American real estate businesswoman and socialite

Katherine Emmons Force Spencer (March 12, 1891 – September 8, 1956) was an American real estate investor and socialite. She was a member of the zoning board for Newport, Rhode Island.

==Early life==
Katherine Emmons Force was born on March 12, 1891, in Brooklyn, New York. She was the elder daughter of William Hurlbut Force and Katherine Arvilla (née Talmage) Force. Her younger sister Madeleine was the widow of Colonel John Jacob Astor IV of the Astor family, who died during the sinking of the Titanic in 1912. Her maternal grandfather was New York State Assemblyman Tunis V. P. Talmage, and her great-grandfather Thomas G. Talmage was Mayor of Brooklyn.

==Personal life==
On December 6, 1922, Force was married to Lorillard Suydam Spencer (1883–1939) at the home of her sister, then Mrs. William Karl Dick, at 7 East 84th Street. Lorillard, who was divorced from his first wife, Mary Ridgeley Sands, was the son of Lorillard Spencer and Caroline Suydam (née Berryman) Spencer.
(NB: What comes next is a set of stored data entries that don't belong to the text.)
(** Two threads allocate, one a large block and one a small one, their sections and
    the scavenger's steps in between each other; both return, a client writes to the
    small block; then thread 1 frees the large block, which thread 0 owned, while
    thread 0 allocates: the state with both inside their calls. *)
Definition sample_schedule : list action :=
  [Enter 0 (DoMalloc 100000); Enter 1 (DoMalloc 40); Run 0; Run 1; Sweep; Run 1; Run 0; Run 1; Run 0; Sweep; Run 1; Run 0; Sweep] ++
  replicate 9 (Run 1) ++ [Leave 1; Leave 0; Write 471552 7; Enter 1 (DoFree 368640); Enter 0 (DoMalloc 40); Run 1; Run 0; Sweep; Run 0].
Definition sample_played : Machine Z * client := default (sample_machine, client_new) (play sample_schedule sample_machine client_new).

Lemma sample_interleaving : interleaving sample_machine sample_played.1 sample_played.2.
Proof.
  assert (Hsome : match play sample_schedule sample_machine client_new with Some _ => true | None => false end = true) by by vm_compute.
  unfold sample_played. destruct (play sample_schedule sample_machine client_new) as [[m cl] |] eqn:E; [| done].
  eapply play_interleaving; [apply interleaving_start | exact E].
Qed.

Lemma machine_refines_witness :
  exists r m', machine_exec (Enter 1 (DoMalloc 40)) sample_machine = Ok (r, m') /\ length (mc_threads m') = 2%nat /\
    exists live', action_spec ∅ sample_machine (Enter 1 (DoMalloc 40)) r live' /\ machine_rel (H1 := bump_laws) live' m' /\
      action_contents ∅ live' (Enter 1 (DoMalloc 40)) (mc_mem sample_machine) (mc_mem m').
Proof.
  apply (machine_refines (H1 := bump_laws) ∅ sample_machine _ sample_machine_rel).
  split; [by vm_compute | split; [split; by vm_compute | by intros []]].
Defined.

Lemma interleaving_safety_witness :
  (let m := sample_played.1 in let cl := sample_played.2 in
  length (mc_threads m) = 2%nat /\ machine_knows (H1 := bump_laws) cl m /\
  (forall p q x y, owned cl !! p = Some x -> owned cl !! q = Some y -> p <> q -> p + x <= q \/ q + y <= p) /\
  forall a, action_ok (owned cl) m a -> exists r m', machine_exec a m = Ok (r, m') /\ fresh_block m a r cl) /\
  map_to_list (owned sample_played.2) = [(471552, 40)] /\ mc_mem sample_played.1 !! 471552 = Some 7 /\
  thread_inside sample_played.1 0 = true /\ thread_inside sample_played.1 1 = true.
Proof.
  split; [| split; [by vm_compute | split; [by vm_compute | split; by vm_compute]]]. destruct sample_thread_inv as (G & Hcc & Htd & _).
  exact (interleaving_safety (H1 := bump_laws) 2 sample_globals RuntimeConfig_default G _ _ Hcc Htd sample_interleaving).
Defined.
Together they had two sons and a daughter:

- Katherine Talmage Lorillard Spencer (1923–1992), who married Joseph Henry Doherty (1923–1992) in 1957.
- Stephen Wolcott Spencer (1925–2010), who wed Marjorie Potts, daughter of Owen Lewis Potts of Santiago, Chile, in 1957.
- William Hurlbut Force Spencer (1929–2022), who married Louise Thacher Jones (1927–2013) in 1956.

Later in her life, she became a real estate investor and was a member of the zoning board for Newport.

Her husband died in 1939. She died of a heart attack at her cottage, Chasteullux, in Newport, Rhode Island, on September 8, 1956.